→ Data in this exercise
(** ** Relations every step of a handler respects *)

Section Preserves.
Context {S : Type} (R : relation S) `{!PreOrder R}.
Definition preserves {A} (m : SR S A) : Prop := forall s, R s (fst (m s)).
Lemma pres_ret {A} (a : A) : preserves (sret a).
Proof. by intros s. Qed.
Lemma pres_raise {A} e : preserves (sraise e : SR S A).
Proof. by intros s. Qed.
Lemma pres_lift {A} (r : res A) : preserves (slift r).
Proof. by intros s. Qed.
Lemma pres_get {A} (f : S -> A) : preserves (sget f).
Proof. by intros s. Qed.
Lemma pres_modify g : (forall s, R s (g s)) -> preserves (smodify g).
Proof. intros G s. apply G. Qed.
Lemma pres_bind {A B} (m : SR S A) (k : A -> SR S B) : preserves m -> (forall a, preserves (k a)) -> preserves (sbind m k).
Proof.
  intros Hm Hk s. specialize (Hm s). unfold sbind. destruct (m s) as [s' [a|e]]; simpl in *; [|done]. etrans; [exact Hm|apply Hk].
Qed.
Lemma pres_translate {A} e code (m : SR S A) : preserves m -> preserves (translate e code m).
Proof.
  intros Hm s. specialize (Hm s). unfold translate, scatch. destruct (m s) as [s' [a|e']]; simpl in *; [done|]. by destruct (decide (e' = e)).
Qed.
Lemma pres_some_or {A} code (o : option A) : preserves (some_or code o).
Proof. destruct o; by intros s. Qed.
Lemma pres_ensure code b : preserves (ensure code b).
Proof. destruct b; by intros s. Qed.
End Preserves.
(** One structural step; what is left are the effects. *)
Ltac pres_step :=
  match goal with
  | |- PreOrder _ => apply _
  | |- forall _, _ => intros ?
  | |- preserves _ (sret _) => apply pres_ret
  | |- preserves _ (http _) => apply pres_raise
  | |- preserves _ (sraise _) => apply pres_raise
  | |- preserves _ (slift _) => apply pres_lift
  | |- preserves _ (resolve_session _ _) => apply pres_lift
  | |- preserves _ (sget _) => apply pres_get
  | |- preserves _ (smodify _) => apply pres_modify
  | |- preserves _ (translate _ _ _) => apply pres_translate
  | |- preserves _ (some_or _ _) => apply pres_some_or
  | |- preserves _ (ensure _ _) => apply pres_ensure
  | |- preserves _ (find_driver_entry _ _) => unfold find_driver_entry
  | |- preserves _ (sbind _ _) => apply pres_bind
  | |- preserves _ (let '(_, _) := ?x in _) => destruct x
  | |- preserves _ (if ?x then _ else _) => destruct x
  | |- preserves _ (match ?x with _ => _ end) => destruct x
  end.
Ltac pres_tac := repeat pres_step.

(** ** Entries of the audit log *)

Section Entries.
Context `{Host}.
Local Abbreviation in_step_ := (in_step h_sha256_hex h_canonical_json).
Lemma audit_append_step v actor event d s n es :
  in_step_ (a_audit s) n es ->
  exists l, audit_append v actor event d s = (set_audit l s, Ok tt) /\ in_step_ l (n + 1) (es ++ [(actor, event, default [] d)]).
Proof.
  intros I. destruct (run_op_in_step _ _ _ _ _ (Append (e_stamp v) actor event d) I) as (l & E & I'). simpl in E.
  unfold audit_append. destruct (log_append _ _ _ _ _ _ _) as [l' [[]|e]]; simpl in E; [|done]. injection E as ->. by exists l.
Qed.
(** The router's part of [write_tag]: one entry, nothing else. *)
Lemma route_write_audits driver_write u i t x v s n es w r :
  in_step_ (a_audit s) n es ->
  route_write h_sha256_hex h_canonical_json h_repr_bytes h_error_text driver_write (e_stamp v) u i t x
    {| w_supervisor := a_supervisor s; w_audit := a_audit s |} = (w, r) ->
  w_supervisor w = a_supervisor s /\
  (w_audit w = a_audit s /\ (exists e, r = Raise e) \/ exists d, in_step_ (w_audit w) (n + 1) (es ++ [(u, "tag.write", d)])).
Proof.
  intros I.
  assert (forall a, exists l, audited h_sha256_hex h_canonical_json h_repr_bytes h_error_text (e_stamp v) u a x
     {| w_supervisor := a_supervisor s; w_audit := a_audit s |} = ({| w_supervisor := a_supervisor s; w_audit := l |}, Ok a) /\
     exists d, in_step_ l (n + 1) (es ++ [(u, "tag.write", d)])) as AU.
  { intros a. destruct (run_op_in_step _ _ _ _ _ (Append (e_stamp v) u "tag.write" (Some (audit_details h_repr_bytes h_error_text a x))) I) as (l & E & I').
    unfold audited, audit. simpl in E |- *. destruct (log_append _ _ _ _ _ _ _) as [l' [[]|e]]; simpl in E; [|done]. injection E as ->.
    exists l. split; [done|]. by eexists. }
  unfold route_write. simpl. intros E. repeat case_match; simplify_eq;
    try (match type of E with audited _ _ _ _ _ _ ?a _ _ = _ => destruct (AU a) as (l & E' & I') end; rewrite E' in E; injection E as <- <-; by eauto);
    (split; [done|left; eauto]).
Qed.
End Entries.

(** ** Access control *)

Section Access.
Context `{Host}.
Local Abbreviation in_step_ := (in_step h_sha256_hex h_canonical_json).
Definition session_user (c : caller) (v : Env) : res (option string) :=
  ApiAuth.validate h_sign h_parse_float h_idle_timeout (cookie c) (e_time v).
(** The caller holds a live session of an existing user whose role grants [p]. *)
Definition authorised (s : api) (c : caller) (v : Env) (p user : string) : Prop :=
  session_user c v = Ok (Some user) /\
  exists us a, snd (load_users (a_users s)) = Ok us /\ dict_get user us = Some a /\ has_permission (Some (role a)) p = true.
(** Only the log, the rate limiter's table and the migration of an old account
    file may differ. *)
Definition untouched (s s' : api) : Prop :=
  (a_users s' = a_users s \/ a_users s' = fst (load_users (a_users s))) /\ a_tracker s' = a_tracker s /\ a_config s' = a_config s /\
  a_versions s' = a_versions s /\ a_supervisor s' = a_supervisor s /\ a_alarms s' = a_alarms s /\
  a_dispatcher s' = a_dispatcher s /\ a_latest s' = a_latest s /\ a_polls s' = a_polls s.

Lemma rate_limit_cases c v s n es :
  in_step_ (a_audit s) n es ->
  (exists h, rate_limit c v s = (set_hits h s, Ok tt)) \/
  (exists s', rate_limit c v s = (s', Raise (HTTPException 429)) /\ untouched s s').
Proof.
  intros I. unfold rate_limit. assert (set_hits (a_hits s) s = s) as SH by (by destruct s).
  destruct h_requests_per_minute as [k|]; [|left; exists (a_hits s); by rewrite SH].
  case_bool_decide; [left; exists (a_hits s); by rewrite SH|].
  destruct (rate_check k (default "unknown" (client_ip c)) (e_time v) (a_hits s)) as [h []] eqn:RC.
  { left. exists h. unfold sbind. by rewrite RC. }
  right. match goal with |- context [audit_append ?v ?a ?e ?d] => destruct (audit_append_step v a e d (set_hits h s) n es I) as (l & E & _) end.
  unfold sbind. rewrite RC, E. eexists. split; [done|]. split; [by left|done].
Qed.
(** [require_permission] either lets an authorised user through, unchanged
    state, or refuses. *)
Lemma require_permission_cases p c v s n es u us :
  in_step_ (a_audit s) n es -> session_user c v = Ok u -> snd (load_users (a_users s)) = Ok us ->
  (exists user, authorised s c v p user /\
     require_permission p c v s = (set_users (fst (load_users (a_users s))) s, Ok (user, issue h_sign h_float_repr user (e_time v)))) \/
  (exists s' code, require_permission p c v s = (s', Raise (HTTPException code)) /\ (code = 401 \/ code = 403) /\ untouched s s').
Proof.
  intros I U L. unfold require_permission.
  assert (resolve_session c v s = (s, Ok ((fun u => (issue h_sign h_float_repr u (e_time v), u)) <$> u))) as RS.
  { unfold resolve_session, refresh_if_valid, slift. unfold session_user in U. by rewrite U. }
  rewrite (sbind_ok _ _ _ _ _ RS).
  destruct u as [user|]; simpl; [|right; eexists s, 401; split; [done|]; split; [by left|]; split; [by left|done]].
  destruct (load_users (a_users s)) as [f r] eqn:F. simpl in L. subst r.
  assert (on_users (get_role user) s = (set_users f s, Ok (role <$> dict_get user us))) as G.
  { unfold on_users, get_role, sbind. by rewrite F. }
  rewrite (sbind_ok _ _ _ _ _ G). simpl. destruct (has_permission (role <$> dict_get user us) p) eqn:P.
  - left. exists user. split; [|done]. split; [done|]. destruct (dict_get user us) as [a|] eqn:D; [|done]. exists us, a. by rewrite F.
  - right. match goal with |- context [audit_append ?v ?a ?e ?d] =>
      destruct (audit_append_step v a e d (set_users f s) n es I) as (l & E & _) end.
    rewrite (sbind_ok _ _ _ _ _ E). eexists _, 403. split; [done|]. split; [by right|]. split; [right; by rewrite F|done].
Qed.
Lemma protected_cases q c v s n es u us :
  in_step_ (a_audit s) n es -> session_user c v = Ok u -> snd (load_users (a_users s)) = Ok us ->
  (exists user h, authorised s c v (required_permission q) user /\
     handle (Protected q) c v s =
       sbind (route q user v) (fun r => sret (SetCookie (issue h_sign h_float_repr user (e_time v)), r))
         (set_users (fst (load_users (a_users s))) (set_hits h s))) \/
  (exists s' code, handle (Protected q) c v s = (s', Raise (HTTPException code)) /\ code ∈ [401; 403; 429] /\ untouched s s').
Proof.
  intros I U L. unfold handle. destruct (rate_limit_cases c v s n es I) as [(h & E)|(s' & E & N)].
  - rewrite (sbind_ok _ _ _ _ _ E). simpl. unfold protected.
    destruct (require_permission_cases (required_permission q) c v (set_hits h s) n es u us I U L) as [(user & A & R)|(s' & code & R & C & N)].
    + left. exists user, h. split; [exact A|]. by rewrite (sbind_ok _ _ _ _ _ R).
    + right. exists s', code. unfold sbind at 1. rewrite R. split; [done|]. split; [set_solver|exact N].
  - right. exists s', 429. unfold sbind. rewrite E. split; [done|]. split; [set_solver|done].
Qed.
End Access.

---

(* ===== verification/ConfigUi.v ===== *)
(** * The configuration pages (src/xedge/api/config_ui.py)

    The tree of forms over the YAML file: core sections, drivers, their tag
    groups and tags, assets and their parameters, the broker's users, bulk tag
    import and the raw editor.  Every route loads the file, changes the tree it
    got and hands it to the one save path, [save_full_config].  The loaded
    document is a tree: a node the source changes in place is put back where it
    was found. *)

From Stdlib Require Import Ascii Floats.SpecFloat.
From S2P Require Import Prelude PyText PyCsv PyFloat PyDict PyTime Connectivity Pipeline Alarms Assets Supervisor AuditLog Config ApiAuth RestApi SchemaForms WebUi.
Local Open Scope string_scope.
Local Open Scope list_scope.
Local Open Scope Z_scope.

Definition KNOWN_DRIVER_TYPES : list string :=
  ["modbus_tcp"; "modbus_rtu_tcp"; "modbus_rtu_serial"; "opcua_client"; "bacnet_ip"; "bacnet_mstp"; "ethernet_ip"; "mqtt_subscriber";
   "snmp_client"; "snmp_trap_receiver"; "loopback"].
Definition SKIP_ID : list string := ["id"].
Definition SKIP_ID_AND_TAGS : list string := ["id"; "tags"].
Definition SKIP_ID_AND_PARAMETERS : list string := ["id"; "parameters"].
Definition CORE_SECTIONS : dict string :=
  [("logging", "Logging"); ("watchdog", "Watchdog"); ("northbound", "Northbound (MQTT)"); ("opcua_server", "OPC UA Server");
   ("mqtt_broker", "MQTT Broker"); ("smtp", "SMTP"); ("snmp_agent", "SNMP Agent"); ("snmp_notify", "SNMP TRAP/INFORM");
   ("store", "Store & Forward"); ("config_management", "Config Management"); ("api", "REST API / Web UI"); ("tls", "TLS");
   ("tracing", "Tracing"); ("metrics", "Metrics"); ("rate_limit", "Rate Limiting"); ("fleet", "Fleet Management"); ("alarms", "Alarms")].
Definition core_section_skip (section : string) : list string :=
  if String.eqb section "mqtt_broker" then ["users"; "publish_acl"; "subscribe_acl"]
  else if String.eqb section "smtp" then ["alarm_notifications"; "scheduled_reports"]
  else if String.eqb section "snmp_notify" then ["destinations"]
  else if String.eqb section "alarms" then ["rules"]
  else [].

→ Task directions
Above are some lines. Repeat exactly, and only, those from the line that has "(some_or _ _) => apply pres_some_or" through the line that has "in _) => destruct x".

→ Solution below
  | |- preserves _ (some_or _ _) => apply pres_some_or
  | |- preserves _ (ensure _ _) => apply pres_ensure
  | |- preserves _ (find_driver_entry _ _) => unfold find_driver_entry
  | |- preserves _ (sbind _ _) => apply pres_bind
  | |- preserves _ (let '(_, _) := ?x in _) => destruct x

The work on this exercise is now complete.